**Problem details:** Restate verbatim the span of lines below between the line with "run (try_except body handler) w" and the line with "Lemma run_strftime (fmt", including those two lines, and only that span.
Start of Block
(** [print_step(step_num, description)]. *)
Definition print_step (step_num : nat) (description : string) : CLI unit :=
  print (String LF "📋 Step " +:+ pretty step_num +:+ ": " +:+ description);;
  print (str_repeat "-" 40).

(** [demo_error_handling()]. *)
Definition demo_error_handling : CLI unit :=
  print_header "ERROR HANDLING DEMONSTRATION";;
  print_step 1 "Invalid CNR";;
  let scraper := ecourts_scraper.init in
  result ← lift (ecourts_scraper.search_case_by_cnr scraper (PStr "INVALID_CNR"));
  (if negb (py_truthy (PDict result))
   then print "✅ Properly handled invalid CNR"
   else mret tt);;
  print_step 2 "Missing parameters";;
  result ← lift (ecourts_scraper.search_case_by_details scraper
                   (PStr "") (PStr "") (PStr ""));
  (if negb (py_truthy (PDict result))
   then print "✅ Properly handled missing parameters"
   else mret tt);;
  print_step 3 "Network errors";;
  print "✅ Built-in retry mechanism";;
  print "✅ Timeout handling";;
  print "✅ Connection error handling";;
  print_step 4 "File operation errors";;
  print "✅ Permission error handling";;
  print "✅ Disk space error handling";;
  print "✅ Path validation".

End demo_script.

(** ** Properties *)

Import ecourts_scraper.

(** Unfolds the monad: what is left is the case analysis of the method. *)
Ltac unfold_M :=
  unfold run, try_except, mbind, M_bind, mret, M_ret, get_fs, put_fs, raise,
    logger, strftime in *.

(** The equations of the monad: how a computation runs, step by step. *)
Lemma run_ret {A} (a : A) (w : world) : run (mret a) w = (Return a, w).
Proof. reflexivity. Qed.

Lemma run_raise {A} (e : exn) (w : world) : run (@raise A e) w = (Raise e, w).
Proof. reflexivity. Qed.

Lemma run_bind {A B} (m : M A) (k : A → M B) (w : world) :
  run (m ≫= k) w
  = match run m w with
    | (Return a, w1) => run (k a) w1
    | (Raise e, w1) => (Raise e, w1)
    end.
Proof. reflexivity. Qed.

Lemma run_try_except {A} (body : M A) (handler : exn → M A) (w : world) :
  run (try_except body handler) w
  = match run body w with
    | (Return a, w1) => (Return a, w1)
    | (Raise e, w1) => run (handler e) w1
    end.
Proof. reflexivity. Qed.

Lemma run_logger (lv : level) (msg : list frag) (w : world) :
  run (logger lv msg) w = (Return tt, logged lv msg w).
Proof. reflexivity. Qed.

Lemma run_strftime (fmt : string) (w : world) :
  run (strftime fmt) w = (Return (w_strftime w fmt), w).
Proof. reflexivity. Qed.

Lemma run_set_order (w : world) : run set_order w = (Return (w_set_order w), w).
Proof. reflexivity. Qed.

Lemma run_open_w (path : string) (w : world) :
  run (open_w path) w
  = match fs_open_w (w_fs w) path with
    | Return fs1 => (Return tt, with_fs fs1 w)
    | Raise e => (Raise e, w)
    end.
Proof.
  unfold open_w. unfold_M. destruct (fs_open_w (w_fs w) path); reflexivity.
Qed.

Lemma run_file_write (path text : string) (w : world) :
  run (file_write path text) w
  = if (N.of_nat (String.length text) <=? fs_room (w_fs w))%N
    then (Return tt,
          with_fs {| fs_dirs := fs_dirs (w_fs w);
                     fs_files := <[path := default "" (fs_files (w_fs w) !! path) +:+ text]>
                                   (fs_files (w_fs w));
                     fs_denied := fs_denied (w_fs w);
                     fs_room := (fs_room (w_fs w) - N.of_nat (String.length text))%N |}
            w)
    else (Raise NoSpaceError,
          with_fs {| fs_dirs := fs_dirs (w_fs w);
                     fs_files :=
                       <[path := default "" (fs_files (w_fs w) !! path)
                                   +:+ String.substring 0 (N.to_nat (fs_room (w_fs w))) text]>
                         (fs_files (w_fs w));
                     fs_denied := fs_denied (w_fs w);
                     fs_room := 0%N |}
            w).
Proof. unfold file_write. unfold_M. case_match; reflexivity. Qed.

Create Rewrite HintDb run.

#[export] Hint Rewrite @run_try_except @run_bind @run_ret @run_raise run_logger
  run_strftime run_set_order run_open_w run_file_write : run.

(** Runs a computation as far as its steps are known, in the goal or in a
    hypothesis. *)
Ltac run_step := autorewrite with run.

Tactic Notation "run_step" "in" hyp(H) := autorewrite with run in H.

Lemma only_logs_refl (w : world) : only_logs w w.
Proof. split; [exists []; rewrite app_nil_r; reflexivity|]. split; reflexivity. Qed.

Lemma only_logs_logged (lv : level) (msg : list frag) (w w' : world) :
  only_logs w w' → only_logs w (logged lv msg w').
Proof.
  intros ([records Hlog] & Hdirs & Hfiles). split; [|split; assumption].
  exists (records ++ [(lv, msg)])%list. cbn. rewrite Hlog, app_assoc. reflexivity.
Qed.

(** *** Searching by CNR *)

Lemma search_case_by_cnr_str (self : ECourtsScraper) (cnr : string) (w : world) :
  run (search_case_by_cnr self (PStr cnr)) w
  = (Return (default dict_empty (demo_cases self !! cnr)),
     logged INFO [Lit "Searching for case with CNR: "; Fmt (PStr cnr)] w).
Proof.
  unfold run, search_case_by_cnr, try_except, search_case_by_cnr_try.
  cbn. destruct (demo_cases self !! cnr) as [r|] eqn:Hr; reflexivity.
Qed.

Lemma demo_cases_elem (cnr : string) (r : dict) :
  demo_cases init !! cnr = Some r → (cnr, r) ∈ demo_cases_literal.
Proof. intros H. apply elem_of_list_to_map_2 in H. exact H. Qed.

Ltac each_demo_case H :=
  apply demo_cases_elem in H; unfold demo_cases_literal in H;
  repeat (apply elem_of_cons in H; destruct H as [H|H]; [inversion H; subst; clear H|]);
  [..|apply elem_of_nil in H; destruct H].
End of Block
**Solution:**
  run (try_except body handler) w
  = match run body w with
    | (Return a, w1) => (Return a, w1)
    | (Raise e, w1) => run (handler e) w1
    end.
Proof. reflexivity. Qed.

Lemma run_logger (lv : level) (msg : list frag) (w : world) :
  run (logger lv msg) w = (Return tt, logged lv msg w).
Proof. reflexivity. Qed.

Lemma run_strftime (fmt : string) (w : world) :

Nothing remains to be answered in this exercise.